Top of STORED DATA

(* ===== verification/Apic.v ===== *)
(** Interrupts: the local APIC and the I/O APIC ([interrupt/apic]), the interrupt
    descriptor table ([interrupt/mod.rs], [consts.rs], the [reg_idt]s and the
    handlers of [interrupt/exception.rs]) and the interrupt stacks
    ([memory/gdt.rs]).

    The devices are parameters: memory-mapped registers, [Mmio], with the laws of
    the two chips, [Lapic] and [IoApicChip], from their documentation.  The loops
    that wait for the delivery of an interprocessor interrupt have fuel, a read
    of the register for every unit. *)
From S2P Require Import Prelude Arch Frames.

Class Mmio (D : Type) := {
  read_volatile : Z → M D Z;
  write_volatile : Z → Z → M D ();
}.

(** * The numbers of interrupts: [interrupt/consts.rs] *)

Module Interrupts.
Definition DivideError : Z := 0.
Definition Debug : Z := 1.
Definition NonMaskableInterrupt : Z := 2.
Definition Breakpoint : Z := 3.
Definition Overflow : Z := 4.
Definition BoundRangeExceeded : Z := 5.
Definition InvalidOpcode : Z := 6.
Definition DeviceNotAvailable : Z := 7.
Definition DoubleFault : Z := 8.
Definition InvalidTSS : Z := 10.
Definition SegmentNotPresent : Z := 11.
Definition StackSegmentFault : Z := 12.
Definition GeneralProtectionFault : Z := 13.
Definition PageFault : Z := 14.
Definition AlignmentCheck : Z := 17.
Definition MachineCheck : Z := 18.
Definition SIMDFloatingPointException : Z := 19.
Definition IrqBase : Z := 0x20.
Definition Syscall : Z := 0x80.
End Interrupts.

Module Irq.
Definition Timer : Z := 0.
Definition Serial0 : Z := 4.
End Irq.

(** * The local APIC: [apic/xapic.rs], [apic/mod.rs] *)

Module XApic.

Definition LAPIC_ADDR : Z := 0xfee00000.
Definition ID : Z := 0x0020.
Definition VER : Z := 0x0030.
Definition TPR : Z := 0x0080.
Definition EOI : Z := 0x00B0.
Definition SVR : Z := 0x00F0.
Definition ENABLE : Z := 0x00000100.
Definition ESR : Z := 0x0280.
Definition ICRLO : Z := 0x0300.
Definition INIT : Z := 0x00000500.
Definition DELIVS : Z := 0x00001000.
Definition LEVEL : Z := 0x00008000.
Definition BCAST : Z := 0x00080000.
Definition ICRHI : Z := 0x0310.
Definition TIMER : Z := 0x0320.
Definition PERIODIC : Z := 0x00020000.
Definition PCINT : Z := 0x0340.
Definition LINT0 : Z := 0x0350.
Definition LINT1 : Z := 0x0360.
Definition ERROR : Z := 0x0370.
Definition MASKED : Z := 0x00010000.
Definition TICR : Z := 0x0380.
Definition TDCR : Z := 0x03E0.
Definition T_IRQ0 : Z := 32.
Definition IRQ_TIMER : Z := 0.
Definition IRQ_ERROR : Z := 19.
Definition IRQ_SPURIOUS : Z := 31.

Section XApic.
Context {D : Type} `{Mmio D} `{Profile} (addr : Z).

Definition read (reg : Z) : M D Z := a ← word_op 64 (addr + reg); read_volatile a.

Definition write (reg value : Z) : M D () :=
  a ← word_op 64 (addr + reg);
  write_volatile a value;;
  read 0x20;;
  mret ().

(** [while self.read(ICRLO) & DELIVS != 0 {}] *)
Fixpoint wait_delivery (fuel : nat) : M D () :=
  match fuel with
  | O => out_of_fuel
  | S fuel =>
      v ← read ICRLO;
      if negb (Z.land v DELIVS =? 0) then wait_delivery fuel else mret ()
  end.

Definition cpu_init (fuel : nat) : M D () :=
  write SVR (Z.lor ENABLE (T_IRQ0 + IRQ_SPURIOUS));;
  write TDCR 11;;
  write TIMER (Z.lor PERIODIC (T_IRQ0 + IRQ_TIMER));;
  write TICR 0x20000;;
  write LINT0 MASKED;;
  write LINT1 MASKED;;
  v ← read VER;
  (if 4 <=? Z.land (Z.shiftr v 16) 0xFF then write PCINT MASKED else mret ());;
  write ERROR (T_IRQ0 + IRQ_ERROR);;
  write ESR 0;;
  write ESR 0;;
  write EOI 0;;
  write ICRHI 0;;
  write ICRLO (Z.lor (Z.lor BCAST INIT) LEVEL);;
  wait_delivery fuel;;
  write TPR 0.

Definition id : M D Z := v ← read ID; mret (Z.shiftr v 24).
Definition version : M D Z := read VER.

Definition icr : M D Z :=
  hi ← read ICRHI;
  lo ← read ICRLO;
  mret (Z.lor (Z.shiftl hi 32) lo).

(** [while self.read(ICRLO).get_bit(12) {}] *)
Fixpoint wait_idle (fuel : nat) : M D () :=
  match fuel with
  | O => out_of_fuel
  | S fuel =>
      v ← read ICRLO;
      if Z.testbit v 12 then wait_idle fuel else mret ()
  end.

Definition set_icr (fuel : nat) (value : Z) : M D () :=
  wait_idle fuel;;
  write ICRHI (wrap 32 (Z.shiftr value 32));;
  write ICRLO (wrap 32 value);;
  wait_idle fuel.

Definition eoi : M D () := write EOI 0.

(** [LocalApic::send_ipi] *)
Definition send_ipi (fuel : nat) (apic_id int_id : Z) : M D () :=
  set_icr fuel (Z.lor (Z.shiftl apic_id 56) int_id).

End XApic.

(** The bits of a register that a write sets. *)
Definition mask (r : Z) : Z :=
  if r =? SVR then 0x1ff
  else if r =? TDCR then 0xb
  else if r =? TIMER then 0x300ff
  else if r =? TICR then 0xffffffff
  else if (r =? LINT0) || (r =? LINT1) then 0x1a7ff
  else if r =? PCINT then 0x107ff
  else if r =? ERROR then 0x100ff
  else if r =? ICRHI then 0xff000000
  else if r =? ICRLO then 0xccfff
  else if r =? TPR then 0xff
  else 0.

(** The registers that keep what is written to them, and those that can be read. *)
Definition config (r : Z) : bool := negb (mask r =? 0).
Definition readable (r : Z) : bool := config r || (r =? VER) || (r =? ID).

End XApic.

(** What a local APIC does: a register keeps what is written; a write of the low
    half of the command register sends the command, and its delivery bit is set
    for the next [pending] reads of it; a write to [EOI] ends an interrupt. *)
Class Lapic (D : Type) `{Mmio D} (addr : Z) := {
  reg : D → Z → Z;
  commands : D → list Z;
  eois : D → nat;
  pending : D → nat;
  delivery_bound : nat;

  lapic_pending d : (pending d ≤ delivery_bound)%nat;
  lapic_icr d : Z.land (reg d XApic.ICRLO) (XApic.mask XApic.ICRLO) = reg d XApic.ICRLO;
  lapic_read r d :
    0 ≤ r < 0x400 →
    ∃ v d', read_volatile (addr + r) d = Done (v, d') ∧
      (∀ r', reg d' r' = reg d r') ∧ commands d' = commands d ∧ eois d' = eois d ∧
      pending d' = (if r =? XApic.ICRLO then pred (pending d) else pending d) ∧
      (r = XApic.ICRLO → v = Z.lor (reg d r) (if decide (pending d = O) then 0 else XApic.DELIVS)) ∧
      (XApic.readable r = true → r ≠ XApic.ICRLO → v = reg d r);
  lapic_write r v d :
    0 ≤ r < 0x400 → Z.land v (XApic.mask r) = v →
    ∃ d', write_volatile (addr + r) v d = Done ((), d') ∧
      (∀ r', XApic.readable r' = true → reg d' r' = if (r' =? r) && XApic.config r then v else reg d r') ∧
      commands d' = commands d ++
        (if r =? XApic.ICRLO then [Z.lor (Z.shiftl (reg d XApic.ICRHI) 32) v] else []) ∧
      eois d' = (eois d + if (r =? XApic.EOI)%Z then 1 else 0)%nat ∧
      (r ≠ XApic.ICRLO → pending d' = pending d);
}.

(** A small number has no high bits. *)
Lemma bits_small w x n : 0 ≤ x < 2 ^ w → w ≤ n → Z.testbit x n = false.
Proof.
  intros Hx Hn. destruct (decide (x = 0)) as [->|]; [apply Z.bits_0|].
  apply Z.bits_above_log2; [lia|]. apply Z.log2_lt_pow2; [lia|].
  destruct (decide (0 ≤ w)); [|rewrite (Z.pow_neg_r 2 w) in Hx; lia].
  apply Z.lt_le_trans with (2 ^ w); [lia|]. by apply Z.pow_le_mono_r.
Qed.

Section LocalApic.
Context {D : Type} `{HM : Mmio D} (addr : Z) `{HL : !Lapic D addr} `{Profile} (fuel : nat).
Hypothesis in_range : 0 ≤ addr ≤ 2 ^ 64 - 0x400.
Hypothesis enough : (delivery_bound < fuel)%nat.

(** From [d] to [d'] the driver wrote [v] to [r]. *)
Definition wrote (r v : Z) (d d' : D) : Prop :=
  (∀ r', XApic.readable r' = true → reg d' r' = if (r' =? r) && XApic.config r then v else reg d r') ∧
  commands d' = commands d ++
    (if r =? XApic.ICRLO then [Z.lor (Z.shiftl (reg d XApic.ICRHI) 32) v] else []) ∧
  eois d' = (eois d + if (r =? XApic.EOI)%Z then 1 else 0)%nat.

(** From [d] to [d'] the driver only read. *)
Definition same (d d' : D) : Prop :=
  (∀ r, reg d' r = reg d r) ∧ commands d' = commands d ∧ eois d' = eois d.

Lemma same_trans d1 d2 d3 : same d1 d2 → same d2 d3 → same d1 d3.
Proof. intros (R1 & C1 & E1) (R2 & C2 & E2). split_and!; [intros; by rewrite R2|congruence..]. Qed.

Lemma read_step r d :
  0 ≤ r < 0x400 →
  ∃ v d', XApic.read addr r d = Done (v, d') ∧ same d d' ∧
    (XApic.readable r = true → r ≠ XApic.ICRLO → v = reg d r) ∧
    (r = XApic.ICRLO → pending d' = pred (pending d) ∧
       v = Z.lor (reg d r) (if decide (pending d = O) then 0 else XApic.DELIVS)).
Proof.
  intros Hr. destruct (lapic_read r d Hr) as (v & d' & E & R & C & N & P & L & V).
  exists v, d'. unfold XApic.read. rewrite (bind_step _ _ _ _ _ (word_op_exact 64 (addr + r) d ltac:(lia))).
  split_and!; [exact E|by split_and!|exact V|]. intros ->. rewrite Z.eqb_refl in P. auto.
Qed.

Lemma write_spec r v d :
  0 ≤ r < 0x400 → Z.land v (XApic.mask r) = v →
  ∃ d', XApic.write addr r v d = Done ((), d') ∧ wrote r v d d'.
Proof.
  intros Hr Hv. destruct (lapic_write r v d Hr Hv) as (d1 & E & R & C & N & _).
  destruct (read_step 0x20 d1) as (v2 & d2 & E2 & (R2 & C2 & N2) & _); [lia|].
  exists d2. unfold XApic.write.
  rewrite (bind_step _ _ _ _ _ (word_op_exact 64 (addr + r) d ltac:(lia))), (bind_step _ _ _ _ _ E),
    (bind_step _ _ _ _ _ E2).
  split; [done|]. split_and!; [intros r' Hr'; rewrite R2; by apply R|congruence..].
Qed.

Lemma write_step {B} r v (k : () → M D B) d :
  0 ≤ r < 0x400 → Z.land v (XApic.mask r) = v →
  ∃ d', (XApic.write addr r v ≫= k) d = k () d' ∧ wrote r v d d'.
Proof.
  intros Hr Hv. destruct (write_spec r v d Hr Hv) as (d' & E & W). exists d'.
  split; [by apply bind_step|done].
Qed.

(** The delivery bit, tested with either mask. *)
Lemma delivery_bit d v :
  v = Z.lor (reg d XApic.ICRLO) (if decide (pending d = O) then 0 else XApic.DELIVS) →
  Z.testbit v 12 = negb (bool_decide (pending d = O)).
Proof.
  intros ->. rewrite Z.lor_spec, <- lapic_icr, Z.land_spec. change (Z.testbit (XApic.mask XApic.ICRLO) 12) with false.
  rewrite andb_false_r. case_decide; case_bool_decide; try done.
Qed.

Lemma wait_idle_spec n d :
  (pending d < n)%nat →
  ∃ d', XApic.wait_idle addr n d = Done ((), d') ∧ same d d' ∧ pending d' = O.
Proof.
  revert d. induction n as [|n IH]; intros d Hn; [lia|]. cbn [XApic.wait_idle].
  destruct (read_step XApic.ICRLO d) as (v & d1 & E & S & _ & L); [done|]. destruct (L eq_refl) as [P V].
  rewrite (bind_step _ _ _ _ _ E). cbv beta. rewrite (delivery_bit d v V).
  case_bool_decide; simpl; [exists d1; split_and!; [done..|lia]|].
  destruct (IH d1) as (d2 & E2 & S2 & P2); [lia|]. exists d2. split_and!; [done|by eapply same_trans|done].
Qed.

Lemma wait_delivery_idle n d : XApic.wait_delivery addr n d = XApic.wait_idle addr n d.
Proof.
  revert d. induction n as [|n IH]; intros d; [done|]. cbn [XApic.wait_delivery XApic.wait_idle].
  apply bind_same; [done|]. intros v d' _. change XApic.DELIVS with (2 ^ 12). rewrite land_bit, negb_involutive by done.
  case_match; [apply IH|done].
Qed.

(** The write of [PCINT], which depends on the version. *)
Lemma pcint_step {B} (b : bool) (k : () → M D B) d :
  ∃ d', ((if b then XApic.write addr XApic.PCINT XApic.MASKED else mret ()) ≫= k) d = k () d' ∧
    (∀ r, XApic.readable r = true →
      reg d' r = if b && (r =? XApic.PCINT) then XApic.MASKED else reg d r) ∧
    commands d' = commands d ∧ eois d' = eois d.
Proof.
  destruct b; [|by exists d].
  destruct (write_step XApic.PCINT XApic.MASKED k d) as (d' & E & R & C & N); [done..|].
  exists d'. split_and!; [done| |by rewrite C, app_nil_r|by rewrite N, Nat.add_0_r].
  intros r Hr. rewrite R by done. by rewrite andb_true_r.
Qed.

#[local] Tactic Notation "writes" ident(d') ident(W) :=
  match goal with |- ∃ _, (XApic.write addr ?r ?v ≫= ?k) ?d = _ ∧ _ =>
    destruct (write_step r v k d) as (d' & -> & W); [done..|cbv beta]
  end.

Bottom of STORED DATA

▸ **TRY IT**:
A single number is the whole answer here: how many lines of the material include "destruct" as a word or string?

▸ **THE ANSWER**:
11